The reforms to the Statement of Recommended Practice come after a consultation that ran earlier this year to modernise the Sorp for all of the four charity regulators covering England and Wales, Scotland, Northern Ireland and the Republic of Ireland.
A report by the Sorp Governance Review Panel earlier this summer made a series of recommendations, including a reduction in the number of Sorp committee members, a simpler Sorp for smaller charities and encouraging charities to make financial information on their websites and in press releases Sorp-compliant.
The four regulators have now accepted a reduction in the size of the Sorp Committee, from 16 to 12, with a greater weighting towards smaller charities.
The recruitment of Sorp Committee members will also now include corporate members with an interest in the Sorp, as well as more funders. Seven stakeholder groups will be convened to consult on Sorp.
These seven groups will include representation from government and public bodies; professional, audit and technical; trustees; major funders and donors; academics and regulators; proxies for public interest; and preparers from smaller charities and independent examiners.
The changes will be introduced by March next year.
Nigel Davies, head of accountancy services at the Charity Commission, said: "We know from our own research that the public care deeply about financial transparency from charities.
"Charity accounts are an important opportunity for trustees to communicate the difference they are making.

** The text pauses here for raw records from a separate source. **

(* ===== verification/Console.v ===== *)
(** * The virtual consoles (kernel/console.c and uartintr in kernel/uart.c)

    Each of the NCONS consoles has a ring of input characters with a read, a
    write and an edit index; one console is active and gets the characters the
    uart receives. *)

From S2P Require Import Prelude Monad Riscv Kstring Kstate Spinlock Printf Kalloc Vm Sched.

Definition INPUT_BUF : Z := 128.

(** The macro C(x), control-x, for the characters the driver knows. *)

Definition C_D : Z := 4.
Definition C_H : Z := 8.
Definition C_P : Z := 16.
Definition C_T : Z := 20.
Definition C_U : Z := 21.

Definition get_cons (i : nat) : K input := c <- gets k_consoles ;; valid (c !! i).
Definition mod_cons (i : nat) (f : input -> input) : K unit :=
  c <- get_cons i ;; modify (fun s => set_k_consoles (<[i := f c]> (k_consoles s)) s).

(** &consoles[n - 1], for the number of a console that counts from 1. *)

Definition cons_of (n : Z) : K nat :=
  if n <? 1 then fault else get_cons (Z.to_nat (n - 1)) ;; ret (Z.to_nat (n - 1)).

Section Console.
Context `{KI : KernelImage}.

Definition consolewrite (major : Z) (src : place) (n : Z) : K Z :=
  active <- gets k_active ;;
  cons <- cons_of active ;;
  acquire (Lcons cons) ;;
  for_ret (seqZ 0 n) (fun i =>
    r <- either_copyin [0] src i ;;
    if r.1 =? -1 then ret (Some tt) else
    c <- valid (head r.2) ;;
    active <- gets k_active ;;
    (if* major =? active then consputc c) ;;
    ret None) ;;
  release (Lcons cons) ;;
  ret n.

(** The wait of consoleread for input: true when the process was killed. *)

Definition consoleread_wait (cons : nat) : K bool :=
  wait_loop (fun _ : unit =>
    x <- get_cons cons ;;
    if negb (in_r x =? in_w x) then ret (inr false) else
    p <- myproc ;;
    i <- deref p ;;
    pr <- get_proc i ;;
    if negb (p_killed pr =? 0) then release (Lcons cons) ;; ret (inr true) else
    sleep (ChCons cons) (Lcons cons) ;;
    ret (inl tt)) tt.

(** One round of the loop of consoleread: [n] characters are still wanted. *)

Definition consoleread_round (cons : nat) (target : Z) (st : Z * place)
    : K (Z * place + option (Z * place)) :=
  let '(n, dst) := st in
  if n <=? 0 then ret (inr (Some (n, dst))) else
  killed <- consoleread_wait cons ;;
  if killed : bool then ret (inr None) else
  x <- get_cons cons ;;
  c <- valid (in_buf x !! Z.to_nat (in_r x mod INPUT_BUF)) ;;
  mod_cons cons (set_in_r (u32 (in_r x + 1))) ;;
  if c =? C_D then
    (if* n <? target then mod_cons cons (fun x => set_in_r (u32 (in_r x - 1)) x)) ;;
    ret (inr (Some (n, dst)))
  else
    r <- either_copyout dst (target - n) [c] ;;
    if r.1 =? -1 then ret (inr (Some (n, r.2))) else
    if c =? 10 then ret (inr (Some (n - 1, r.2))) else ret (inl (n - 1, r.2)).

(** [target = n] makes a negative n a large uint, but then the loop is not
    entered. *)

Definition consoleread (major : Z) (dst : place) (n : Z) : K (Z * place) :=
  cons <- cons_of major ;;
  acquire (Lcons cons) ;;
  r <- loopz (Z.max 0 n + 1) (consoleread_round cons n) (n, dst) ;;
  match r with
  | None => ret (-1, dst)
  | Some (n', dst) => release (Lcons cons) ;; ret (n - n', dst)
  end.

(** The loop of control-U; the edit index is at most INPUT_BUF past the write
    index. *)

Definition kill_line (consa : nat) : K unit :=
  loop (S (Z.to_nat INPUT_BUF)) (fun _ : unit =>
    x <- get_cons consa ;;
    if in_e x =? in_w x then ret (inr tt) else
    c <- valid (in_buf x !! Z.to_nat (u32 (in_e x - 1) mod INPUT_BUF)) ;;
    if c =? 10 then ret (inr tt) else
    mod_cons consa (set_in_e (u32 (in_e x - 1))) ;;
    consputc BACKSPACE ;;
    ret (inl tt)) tt.

(** The default case of the switch of consoleintr. *)

Definition console_input (consa : nat) (c : Z) : K unit :=
  x <- get_cons consa ;;
  if* negb (c =? 0) && (u32 (in_e x - in_r x) <? INPUT_BUF) then
    let c := if c =? 13 then 10 else c in
    consputc c ;;
    mod_cons consa (fun x => set_in_e (u32 (in_e x + 1))
      (set_in_buf (<[Z.to_nat (in_e x mod INPUT_BUF) := u8 c]> (in_buf x)) x)) ;;
    x <- get_cons consa ;;
    if* (c =? 10) || (c =? C_D) || (in_e x =? u32 (in_r x + INPUT_BUF)) then
      mod_cons consa (set_in_w (in_e x)) ;;
      wakeup (ChCons consa).

Definition active_msg : string := "
Active console now: %d
".

Definition consoleintr (c : Z) : K unit :=
  active <- gets k_active ;;
  consa <- cons_of active ;;
  acquire (Lcons consa) ;;
  (if c =? C_P then procdump
   else if c =? C_U then kill_line consa
   else if (c =? C_H) || (c =? 0x7f) then
     x <- get_cons consa ;;
     if* negb (in_e x =? in_w x) then
       mod_cons consa (set_in_e (u32 (in_e x - 1))) ;;
       consputc BACKSPACE
   else if c =? C_T then ret tt
   else console_input consa c) ;;
  release (Lcons consa) ;;
  if* c =? C_T then
    modify (fun s => set_k_active (k_active s mod (Z.of_nat NCONS + 1) + 1) s) ;;
    active <- gets k_active ;;
    printf active_msg [VWord active].

(** uartintr(): the characters the uart has received. *)

Definition uartintr (chars : list Z) : K unit := for_each chars consoleintr.

(** The local variable cons is not initialised but for its indices. *)

Definition consoleinit (garbage : list Z) : K unit :=
  for_each (seq 0 NCONS) (fun i =>
    modify (fun s => set_k_consoles (<[i := mk_input garbage 0 0 0]> (k_consoles s)) s) ;;
    modify (fun s => set_k_devsw (<[S i := true]> (k_devsw s)) s)).

End Console.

Today’s announcement reflects our joint commitment to ensure that charity accounts work for those that matter: beneficiaries and the public."
Laura Anderson, head of professional advice and intelligence at the Office of the Scottish Charity Regulator, said: "As regulators, we are conscious of the importance of involving a wide range of views and expertise in the development of the Sorp, to ensure that charity annual reports and accounts prepared using the Sorp are the best that they can be.
"We hope that everyone with an interest in charity reporting and accounting will understand the changes we are making and why they matter."
Myles McKeown, head of compliance and enquiries at the Charity Commission for Northern Ireland, said the changes would "lay important foundations to ensure the Sorp can continue to be fit for purpose".
The charities regulator in the Republic of Ireland has yet to approve the Sorp, but will become a fully-fledged member of the Sorp Committee once that happens.